Oneirology is the fifth studio album by American hip-hop group CunninLynguists. It was released on March 22, 2011 via A Piece Of Strange/QN5 Music. Production was entirely handled by member Kno, except for two tracks co-produced with Blue Sky Black Death. It features guest appearances from Anna Wise, Bianca Floyd, Big K.R.I.T., BJ the Chicago Kid, Freddie Gibbs, Tonedeff and Tunji. In the United States, the album peaked at number 69 on the Top R&B/Hip-Hop Albums and number 34 on the Heatseekers Albums charts.

Professional ratings
Review scores
| Source | Rating |
| HipHopDX | 3.5/5 |
| PopMatters | 9/10 |
| RapReviews | 8.5/10 |
| Sputnikmusic | 4.5/5 |
| Tom Hull | A- |
| Urb | Star Half star |

==Background==
All that was known about Oneirology throughout most of 2010 was the name, but details were finally announced in January 2011 by HipHopDX, followed by the album cover and track listing, respectively.
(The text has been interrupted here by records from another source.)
(* ===== verification/Handoff.v ===== *)
(** Choosing the node an election is handed off to, and stepping down safely:
    src/mongo/db/repl/topology_coordinator.cpp, chooseElectionHandoffCandidate and
    isSafeToStepDown. *)
From Stdlib Require Import SpecFloat.
From stdpp Require Import gmap strings.
From S2P Require Import Prelude OpTimes ReplSetTag ReplSetConfig ReplSetConfigFacts MemberData TopologyCoordinator TopologyInv TopologyProps.
Import ReplSetConfig TopologyCoordinator CommitPoint.

(** ** Integers as doubles *)

(** The integers priorities may be, for which storing one in an [int] loses nothing. *)
Definition smallInts : list Z := seqZ 0 1001.

Definition isInt (p : double) : Prop := ∃ n, 0 <= n <= 1000 ∧ p = dofZ n.

(** A positive number by exponent and mantissa. *)
Definition posKey (p : double) : option (Z * positive) :=
  match p with S754_finite false m e => Some (e, m) | _ => None end.

Definition keyLt (a b : Z * positive) : Prop := a.1 < b.1 ∨ (a.1 = b.1 ∧ (a.2 < b.2)%positive).

Lemma dlt_posKey p q a b :
  posKey p = Some a → posKey q = Some b → dlt p q = true ↔ keyLt a b.
Proof.
  destruct p as [| | |[] m e]; simpl; try done. destruct q as [| | |[] m' e']; simpl; try done.
  intros [= <-] [= <-]. unfold keyLt, dlt, SFltb, SFcompare. simpl.
  destruct (Z.compare_spec e e') as [->|H|H].
  - change (Pos.compare_cont Eq m m') with (Pos.compare m m').
    destruct (Pos.compare_spec m m') as [->|H|H]; split; try done; try lia; (intros [?|[? ?]]; lia).
  - split; [by left|done].
  - split; [done|]. intros [?|[? ?]]; lia.
Qed.

Lemma keyLt_trans a b c : keyLt a b → keyLt b c → keyLt a c.
Proof. unfold keyLt. lia. Qed.

(** The facts about the doubles of 1 to 1000 that are checked one by one. *)
Definition stepOk (n : Z) : bool :=
  match posKey (dofZ (n + 1)) with
  | Some _ => dlt (dofZ n) (dofZ (n + 1)) && (dtrunc (dofZ n) =? n)
              && dlt (dofZ (-1)) (dofZ n) && negb (dlt (dofZ n) (dofZ n))
  | None => false
  end.

Lemma steps_ok : forallb stepOk smallInts = true.
Proof. vm_compute. reflexivity. Qed.

Lemma stepOk_at n : 0 <= n <= 1000 → stepOk n = true.
Proof.
  intros H. pose proof steps_ok as Hs. rewrite forallb_forall in Hs. apply Hs.
  apply list_elem_of_In, elem_of_seqZ. lia.
Qed.

Lemma posKey_dofZ n : 1 <= n <= 1000 → ∃ a, posKey (dofZ n) = Some a.
Proof.
  intros H. pose proof (stepOk_at (n - 1)) as Hs. unfold stepOk in Hs.
  replace (n - 1 + 1) with n in Hs by lia.
  destruct (posKey (dofZ n)); [eauto|]. specialize (Hs ltac:(lia)). done.
Qed.

Lemma dofZ_step n : 0 <= n < 1000 → dlt (dofZ n) (dofZ (n + 1)) = true.
Proof.
  intros H. pose proof (stepOk_at n ltac:(lia)) as Hs. unfold stepOk in Hs.
  destruct (posKey _); [|done]. by apply andb_true_iff in Hs as [[[? _]%andb_true_iff _]%andb_true_iff _].
Qed.

Lemma dofZ_facts n :
  0 <= n <= 1000 →
  dtrunc (dofZ n) = n ∧ dlt (dofZ (-1)) (dofZ n) = true ∧ dlt (dofZ n) (dofZ n) = false.
Proof.
  intros H. pose proof (stepOk_at n ltac:(lia)) as Hs. unfold stepOk in Hs.
  destruct (posKey _); [|done].
  apply andb_true_iff in Hs as [[[_ H1]%andb_true_iff H2]%andb_true_iff H3].
  to_prop. done.
Qed.

Lemma dofZ_zero_lt b : 1 <= b <= 1000 → dlt (dofZ 0) (dofZ b) = true.
Proof. intros H. destruct (posKey_dofZ b H) as [a E]. by destruct (dofZ b) as [| | |[]]. Qed.

Lemma dofZ_mono a b : 0 <= a → a < b → b <= 1000 → dlt (dofZ a) (dofZ b) = true.
Proof.
  intros Ha Hab Hb. destruct (Z.eq_dec a 0) as [->|Hne]; [apply dofZ_zero_lt; lia|].
  assert (∀ k : nat, a + 1 + Z.of_nat k <= 1000 →
    dlt (dofZ a) (dofZ (a + 1 + Z.of_nat k)) = true) as Hk.
  { induction k as [|k IH]; intros Hk.
    - rewrite Z.add_0_r. apply dofZ_step. lia.
    - destruct (posKey_dofZ a) as [ka Ea]; [lia|].
      destruct (posKey_dofZ (a + 1 + Z.of_nat k)) as [kb Eb]; [lia|].
      destruct (posKey_dofZ (a + 1 + Z.of_nat (S k))) as [kc Ec]; [lia|].
      apply (dlt_posKey _ _ _ _ Ea Ec). apply (keyLt_trans _ kb).
      + apply (dlt_posKey _ _ _ _ Ea Eb), IH. lia.
      + apply (dlt_posKey _ _ _ _ Eb Ec).
        replace (a + 1 + Z.of_nat (S k)) with (a + 1 + Z.of_nat k + 1) by lia.
        apply dofZ_step. lia. }
  specialize (Hk (Z.to_nat (b - a - 1))).
  replace (a + 1 + Z.of_nat (Z.to_nat (b - a - 1))) with b in Hk by lia. auto.
Qed.

(** Comparing the doubles of two such integers compares the integers. *)
Lemma dlt_dofZ a b : -1 <= a <= 1000 → 0 <= b <= 1000 → dlt (dofZ a) (dofZ b) = (a <? b).
Proof.
  intros Ha Hb. destruct (Z.ltb_spec a b) as [H|H].
  - destruct (Z.eq_dec a (-1)) as [->|]; [by apply dofZ_facts|apply dofZ_mono; lia].
  - destruct (Z.eq_dec a b) as [->|]; [by apply dofZ_facts|].
    pose proof (dofZ_mono b a ltac:(lia) ltac:(lia) ltac:(lia)) as Hm.
    destruct (posKey_dofZ a) as [ka Ea]; [lia|].
    destruct (Z.eq_dec b 0) as [->|].
    + by destruct (dofZ a) as [| | |[]].
    + destruct (posKey_dofZ b) as [kb Eb]; [lia|].
      apply (dlt_posKey _ _ _ _ Eb Ea) in Hm. apply not_true_iff_false.
      rewrite (dlt_posKey _ _ _ _ Ea Eb). unfold keyLt in *. lia.
Qed.

(** ** The handoff candidate *)

Section Best.
Context (s : t) (o : OpTime.t).
Context (Hi : Inv s) (Hself : 0 <= _selfIndex s).
Context (Hint : ∀ m, m ∈ _members (_rsConfig s) → isInt (MemberConfig.getPriority m)).

(** The other members that are caught up with this node and electable. *)
Definition Eligible (i : Z) : Prop :=
  0 <= i < getNumMembers (_rsConfig s) ∧ i ≠ _selfIndex s ∧
  _isCaughtUpAndElectable i o s = Some true.

(** The priority of a member, as an integer. *)
Definition prioIs (i n : Z) : Prop :=
  0 <= n <= 1000 ∧
  ∃ m, getMemberAt (_rsConfig s) i = Some m ∧ MemberConfig.getPriority m = dofZ n.

Lemma prioIs_ex i : 0 <= i < getNumMembers (_rsConfig s) → ∃ n, prioIs i n.
Proof.
  intros H. destruct (getMemberAt_some _ _ H) as (m & E & Hm).
  destruct (Hint m) as (n & Hn & Ep); [by eapply list_elem_of_lookup_2|].
  exists n. split; [done|eauto].
Qed.

Lemma prioIs_fun i n n' : prioIs i n → prioIs i n' → n = n'.
Proof.
  intros (Hn & m & E & Ep) (Hn' & m' & E' & Ep'). simplify_eq.
  rewrite <- (proj1 (dofZ_facts n Hn)), <- (proj1 (dofZ_facts n' Hn')). congruence.
Qed.

(** [b] is the best of the eligible members below [i], with priority [p]. *)
Definition BestBelow (i b p : Z) : Prop :=
  (b = -1 ∧ p = -1 ∧ ∀ j, Eligible j → j < i → False) ∨
  (Eligible b ∧ b < i ∧ prioIs b p ∧
   ∀ j n, Eligible j → j < i → prioIs j n → n <= p ∧ (j < b → n < p)).

(** An index that is skipped changes nothing. *)
Lemma best_skip i b p : ¬ Eligible i → BestBelow i b p → BestBelow (i + 1) b p.
Proof.
  intros Hn [(-> & -> & H)|(Hb & Hbi & Hp & H)].
  - left. split_and!; [done|done|]. intros j Hj Hlt.
    destruct (Z.eq_dec j i) as [->|]; [done|]. apply (H j Hj). lia.
  - right. split_and!; [done|lia|done|]. intros j n Hj Hlt Hpj.
    destruct (Z.eq_dec j i) as [->|]; [done|]. apply (H j n); [done|lia|done].
Qed.

Lemma best_step i b p n :
  Eligible i → prioIs i n → BestBelow i b p →
  if p <? n then BestBelow (i + 1) i n else BestBelow (i + 1) b p.
Proof.
  intros He Hn HB. destruct (Z.ltb_spec p n) as [Hlt|Hge].
  - right. split_and!; [done|lia|done|]. intros j k Hj Hji Hpj.
    destruct (Z.eq_dec j i) as [->|Hne].
    + rewrite (prioIs_fun i k n) by done. lia.
    + destruct HB as [(_ & _ & H)|(_ & _ & _ & H)]; [destruct (H j Hj); lia|].
      destruct (H j k Hj) as [Hle _]; [lia|done|]. lia.
  - destruct HB as [(_ & -> & _)|(Hb & Hbi & Hp & H)]; [destruct Hn; lia|].
    right. split_and!; [done|lia|done|]. intros j k Hj Hji Hpj.
    destruct (Z.eq_dec j i) as [->|Hne]; [|by apply (H j k Hj); [lia|done]].
    rewrite (prioIs_fun i k n) by done. lia.
Qed.

Lemma bestCandidate_spec n i b p :
  0 <= i → i + Z.of_nat n = getNumMembers (_rsConfig s) → -1 <= p <= 1000 →
  BestBelow i b p →
  ∃ b' p', bestCandidate n i b p o s = Some b' ∧ BestBelow (getNumMembers (_rsConfig s)) b' p'.
Proof.
  revert i b p. induction n as [|n IH]; intros i b p H0 Hn Hp HB.
  - exists b, p. replace (getNumMembers (_rsConfig s)) with i by lia. done.
  - simpl. destruct (Z.eqb_spec i (_selfIndex s)) as [E|E].
    + apply IH; [lia|lia|done|]. apply best_skip; [|done]. by intros (_ & ? & _).
    + destruct (caughtUp_some i o s) as [ok Eok]; [done|done|lia|done|].
      rewrite Eok. cbn [mbind option_bind]. destruct ok; simpl.
      * assert (Eligible i) as He by (split_and!; [lia|lia|done|done]).
        destruct (prioIs_ex i) as [k Hk]; [lia|].
        pose proof Hk as (Hkb & mc & -> & Epc). cbn [mbind option_bind]. rewrite Epc.
        rewrite dlt_dofZ by lia. pose proof (best_step i b p k He Hk HB) as Hb.
        destruct (p <? k); [|apply IH; [lia|lia|done|done]].
        rewrite (proj1 (dofZ_facts k Hkb)). apply IH; [lia|lia|lia|done].
      * apply IH; [lia|lia|done|]. apply best_skip; [|done]. intros (_ & _ & H). congruence.
Qed.
End Best.

(** With integral priorities, the election is handed off to the best successor:
    the result is -1 exactly when no other member is caught up and electable;
    otherwise it is such a member, none of them has a higher priority, and among
    those of equal priority it has the lowest index. *)
Theorem handoff_candidate_best (s : t) (o : OpTime.t)
    (Hi : Inv s) (Hself : 0 <= _selfIndex s) (Ho : getMyLastAppliedOpTime s = Some o)
    (Hint : ∀ m, m ∈ _members (_rsConfig s) → isInt (MemberConfig.getPriority m)) :
  ∃ b, chooseElectionHandoffCandidate s = Some b ∧
    ((b = -1 ∧ ∀ i, ¬ Eligible s o i) ∨
     (Eligible s o b ∧ ∃ p, prioIs s b p ∧
      ∀ i n, Eligible s o i → prioIs s i n → n <= p ∧ (i < b → n < p))).
Proof.
  unfold chooseElectionHandoffCandidate. rewrite Ho. cbn [mbind option_bind].
  destruct (bestCandidate_spec s o Hi Hself Hint
    (Z.to_nat (getNumMembers (_rsConfig s))) 0 (-1) (-1)) as (b & p & -> & HB);
    [lia|unfold getNumMembers; lia|lia| |].
  - left. split_and!; [done|done|]. intros j (Hj & _) Hlt. lia.
  - exists b. split; [done|]. destruct HB as [(-> & _ & H)|(Hb & _ & Hp & H)].
    + left. split; [done|]. intros i Hei. apply (H i Hei). by destruct Hei as ((_ & ?) & _).
    + right. split; [done|]. exists p. split; [done|]. intros i n Hei.
      apply H; [done|]. by destruct Hei as ((_ & ?) & _).
Qed.

(** Three electable members with the priorities given; the first one leads in term 1. *)
Definition prioMember (id : Z) (priority : double) : MemberConfig.t :=
  MemberConfig.mk id (HostAndPort.mk (String.append "h" (pretty.pretty id)) 27017) ∅
    priority 1 false 0 false true [].
Definition prioConfig (p0 p1 p2 : double) : ReplSetConfig.t :=
  sampleConfig [(prioMember 0 p0, []); (prioMember 1 p1, []); (prioMember 2 p2, [])].

Definition handoffCalls (c : ReplSetConfig.t) : list Call :=
  [CUpdateConfig c 0; CSetFollowerMode MemberState.RS_SECONDARY;
   CSetApplied (sampleOp 0 5) 1 false;
   CHeartbeat 2 1 (sampleUp (sampleOp 0 5)); CHeartbeat 2 2 (sampleUp (sampleOp 0 5))].

(** The state after the calls (the initial one if they abort, which they do not). *)
Definition handoffState (c : ReplSetConfig.t) : t :=
  match execAll sampleParams 2 (handoffCalls c) (initial ReplSetConfig.empty) with
  | Some s => s
  | None => initial ReplSetConfig.empty
  end.

(** With fractional priorities the truncated [int] loses the order: the member with
    priority 1.25 is preferred to the one with 1.5, and a tie goes to the later one. *)
Definition d1_5 : double := S754_finite false 6755399441055744 (-52).
Definition d1_25 : double := S754_finite false 5629499534213120 (-52).

Lemma handoff_truncates :
  dlt d1_25 d1_5 = true ∧
  chooseElectionHandoffCandidate (handoffState (prioConfig d1 d1_5 d1_25)) = Some 2 ∧
  chooseElectionHandoffCandidate (handoffState (prioConfig d1 d1_5 d1_5)) = Some 2.
Proof. vm_compute. done. Qed.

(** A priority that is not a number passes validation, and aborts the search for a
    successor: the member is neither "not electable" nor electable. *)
Lemma nan_priority_aborts :
  let c := prioConfig d1 S754_nan d1 in
  ReplSetConfig.validate c (mkServerParams false false) = OK ∧
  _getUnelectableReason 1 (handoffState c) = None ∧
  chooseElectionHandoffCandidate (handoffState c) = None.
Proof. vm_compute. done. Qed.

(** A set of three, and the first two of its members after a reconfiguration. *)
Definition threeConfig : ReplSetConfig.t := prioConfig d1 d1 d1.
Definition twoConfig : ReplSetConfig.t :=
  let '(tc, ms) := constructMembers [] [(prioMember 0 d1, []); (prioMember 1 d1, [])] in
  _addInternalWriteConcernModes (_calculateMajorities
    (ReplSetConfig.mk true 2 1 "rs" ms (WriteConcernOptions.mk "" 1) 10000 2000 true true
       0 0 0 0 tc ∅ 1 false true)).
Definition askedBy (c : ReplSetConfig.t) (i : Z) : RequestVotesArgs :=
  mkArgs "rs" 1 i (getConfigVersionAndTerm c) (OpTimeAndWallTime.opTime (sampleOp 0 5)) false.

(** A node votes for the third member, the set shrinks, and another member asks in the same
    term: the member that was voted for is looked up, only for a message, and is out of range. *)
Lemma stale_vote_aborts :
  ReplSetConfig.validate twoConfig (mkServerParams false false) = OK ∧
  execAll sampleParams 2
    (handoffCalls threeConfig ++ [CUpdateTerm 1 3; CRequestVotes (askedBy threeConfig 2); CUpdateConfig twoConfig 0])
    (initial ReplSetConfig.empty) ≫= processReplSetRequestVotes (askedBy twoConfig 1) = None ∧
  is_Some (execAll sampleParams 2
    (handoffCalls threeConfig ++ [CUpdateTerm 1 3; CRequestVotes (askedBy threeConfig 1); CUpdateConfig twoConfig 0])
    (initial ReplSetConfig.empty) ≫= processReplSetRequestVotes (askedBy twoConfig 1)).
Proof. split_and!; [vm_compute; reflexivity..|]. apply (bool_decide_unpack _). vm_compute. reflexivity. Qed.

(** ** Sample runs *)

Definition handoffConfig : ReplSetConfig.t := prioConfig d1 (dofZ 2) (dofZ 2).

(** Every call of the sample run is allowed. *)
Lemma handoff_guards : guards (handoffCalls handoffConfig) (initial ReplSetConfig.empty).
Proof.
  unfold handoffCalls, sampleUp. repeat call_step. exact I.
Qed.

Lemma handoff_state_eq :
  execAll sampleParams 2 (handoffCalls handoffConfig) (initial ReplSetConfig.empty)
  = Some (handoffState handoffConfig).
Proof.
  unfold handoffState.
  destruct (execAll sampleParams 2 (handoffCalls handoffConfig) (initial ReplSetConfig.empty))
    as [s|] eqn:E; [done|]. vm_compute in E. discriminate E.
Qed.

Lemma handoff_state_inv : Inv (handoffState handoffConfig).
Proof.
  apply (reachable_inv sampleParams 2).
  eapply execAll_reachable; [apply reach_initial|apply handoff_guards|apply handoff_state_eq].
Qed.

Lemma handoff_candidate_best_witness :
  chooseElectionHandoffCandidate (handoffState handoffConfig) = Some 1 ∧
  ∃ b, chooseElectionHandoffCandidate (handoffState handoffConfig) = Some b ∧ b ≠ -1 ∧
    Eligible (handoffState handoffConfig) (OpTimeAndWallTime.opTime (sampleOp 0 5)) b.
Proof.
  assert (chooseElectionHandoffCandidate (handoffState handoffConfig) = Some 1) as E1
    by (vm_compute; reflexivity).
  split; [exact E1|].
  destruct (handoff_candidate_best (handoffState handoffConfig)
    (OpTimeAndWallTime.opTime (sampleOp 0 5)) handoff_state_inv) as (b & Eb & Hb).
  - vm_compute. discriminate.
  - vm_compute. reflexivity.
  - intros m Hm. vm_compute in Hm.
    apply elem_of_cons in Hm as [-> |Hm]; [exists 1; split; [lia|vm_compute; reflexivity]|].
    apply elem_of_cons in Hm as [-> |Hm]; [exists 2; split; [lia|vm_compute; reflexivity]|].
    apply elem_of_cons in Hm as [-> |Hm]; [exists 2; split; [lia|vm_compute; reflexivity]|].
    exact (False_ind _ (proj1 (elem_of_nil _) Hm)).
  - exists b. split; [exact Eb|]. rewrite E1 in Eb. injection Eb as <-.
    destruct Hb as [[Hb _]|[He _]]; [discriminate Hb|]. split; [intros Hb; discriminate Hb|exact He].
Defined.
In the official website of QN5 Music, the production was announced single-handedly provided by the member Kno.

==Critical reception==
Andres Tardio of HipHopDX gave the album a 3.5 out of 5, saying, "This project combines creative sounds with inventive rhymes and stands as an example of how a great group can come together to craft a well-made album worthy of praise". He added, "Using their attention to detail on this release, they've managed to build on an already impressive catalog of music and it will not disappoint too many longtime supporters of the crew".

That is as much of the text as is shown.